┌─ Entries shown

Definition generate_server_methods (service : Service) : Gen :=
  for_each (ps_methods service) (fun method =>
    let method_type := MethodType_from_method method in
    let request_arg :=
      match method_type with
      | MUnary | MServerStreaming => "req: " +:+ pm_input_type method
      | MClientStreaming | MDuplex =>
          "stream: " +:+ fq_grpc "RequestStream" +:+ "<" +:+ pm_input_type method +:+ ">"
      end in
    let response_type :=
      match method_type with
      | MUnary => "UnarySink"
      | MClientStreaming => "ClientStreamingSink"
      | MServerStreaming => "ServerStreamingSink"
      | MDuplex => "DuplexSink"
      end in
    generate_server_method method request_arg response_type).

Definition generate_method_bind (service_name : string) (method : Method) : Gen :=
  let add_name :=
    match MethodType_from_method method with
    | MUnary => "add_unary_handler"
    | MClientStreaming => "add_client_streaming_handler"
    | MServerStreaming => "add_server_streaming_handler"
    | MDuplex => "add_duplex_streaming_handler"
    end in
  push_all ["builder = builder."; add_name; "(&"; prost_const_method_name service_name method;
            ", move |ctx, req, resp| instance."; pm_name method; "(ctx, req, resp));" +:+ newline].

(** The slice of all methods but the last, and the last one: both subtract one from the
    number of methods. *)
Definition but_last (methods : list Method) : M string (list Method * Method) :=
  match last methods with
  | None => panic "attempt to subtract with overflow"
  | Some m => ret (take (length methods - 1) methods, m)
  end.

Definition generate_server (service : Service) : Gen :=
  do* push_all ["pub trait "; ps_name service; " {" +:+ newline] in
  do* generate_server_methods service in
  do* push_str ("}" +:+ newline) in
  do* push_all ["pub fn create_"; snake (ps_name service); "<S: "; ps_name service;
                " + Send + Clone + 'static>(s: S) -> "; fq_grpc "Service"; " {" +:+ newline] in
  do* push_str ("let mut builder = ::grpcio::ServiceBuilder::new();" +:+ newline) in
  let* (init, last_method) := but_last (ps_methods service) in
  do* for_each init (fun method =>
        do* push_str ("let mut instance = s.clone();" +:+ newline) in
        generate_method_bind (ps_name service) method) in
  do* push_str ("let mut instance = s;" +:+ newline) in
  do* generate_method_bind (ps_name service) last_method in
  do* push_str ("builder.build()" +:+ newline) in
  push_str ("}" +:+ newline).

(** [Generator::generate]. *)
Definition Generator_generate (service : Service) : Gen :=
  do* generate_methods service in
  do* generate_client service in
  generate_server service.

(** ** The programs *)

(** [str::strip_prefix] and [str::split] on a character. *)
Fixpoint strip_prefix (p s : string) : option string :=
  match p, s with
  | "", s => Some s
  | String a p, String b s => if bool_decide (a = b) then strip_prefix p s else None
  | String _ _, "" => None
  end.

Fixpoint split (c : Ascii.ascii) (s : string) : list string :=
  match s with
  | "" => [""]
  | String a s =>
      if bool_decide (a = c) then "" :: split c s
      else match split c s with
           | w :: ws => String a w :: ws
           | [] => [String a ""]
           end
  end.

Definition comma : Ascii.ascii := Ascii.ascii_of_nat 44.

Record Args := mkArgs { a_protos : list string; a_includes : list string; a_out_dir : string }.

Definition parse_arg (self : Args) (arg : string) : Args :=
  match strip_prefix "--protos=" arg with
  | Some value => mkArgs (a_protos self ++ split comma value) (a_includes self) (a_out_dir self)
  | None =>
      match strip_prefix "--includes=" arg with
      | Some value => mkArgs (a_protos self) (a_includes self ++ split comma value) (a_out_dir self)
      | None =>
          match strip_prefix "--out-dir=" arg with
          | Some value => mkArgs (a_protos self) (a_includes self) value
          | None => self
          end
      end
  end.

(** The order of strings: that of their bytes. *)
Fixpoint bytes_le (s t : list byte) : bool :=
  match s, t with
  | [], _ => true
  | _ :: _, [] => false
  | a :: s, b :: t =>
      if bool_decide (a = b) then bytes_le s t else N.leb (Byte.to_N a) (Byte.to_N b)
  end.

Definition string_le (s t : string) : Prop := bytes_le (as_bytes s) (as_bytes t) = true.

#[export] Instance string_le_dec : RelDecision string_le.
Proof. intros s t. unfold string_le. apply _. Defined.

(** [Vec::dedup]: drop consecutive repetitions. *)
Fixpoint dedup (l : list string) : list string :=
  match l with
  | [] => []
  | x :: l' => match l' with
               | y :: _ => if bool_decide (x = y) then dedup l' else x :: dedup l'
               | [] => [x]
               end
  end.

Section programs.
(** The path of the descriptor set and of the includes of protoc; what running protoc gives
    (success and what it wrote to stderr), the packages of the files of the set it wrote, and
    [Config::compile_protos] with the generator of this file. *)
Context (descriptor_set protoc_include : string).
Context (run_protoc : list string -> Result string (bool * string)).
Context (decode_set : Result string (list (option string))).
Context (prost_compile : list string -> list string -> string -> Result string unit).

Definition protoc_args (protos includes : list string) : list string :=
  ["--include_imports"; "--include_source_info"; "-o"; descriptor_set] ++
  mjoin ((fun i => ["-I"; i]) <$> includes) ++ ["-I"; protoc_include] ++ protos.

└─

What to do:
Each line containing "builder" belongs in the answer; pick these out of the material and copy them.

Reply:
  push_all ["builder = builder."; add_name; "(&"; prost_const_method_name service_name method;
  do* push_str ("let mut builder = ::grpcio::ServiceBuilder::new();" +:+ newline) in
  do* push_str ("builder.build()" +:+ newline) in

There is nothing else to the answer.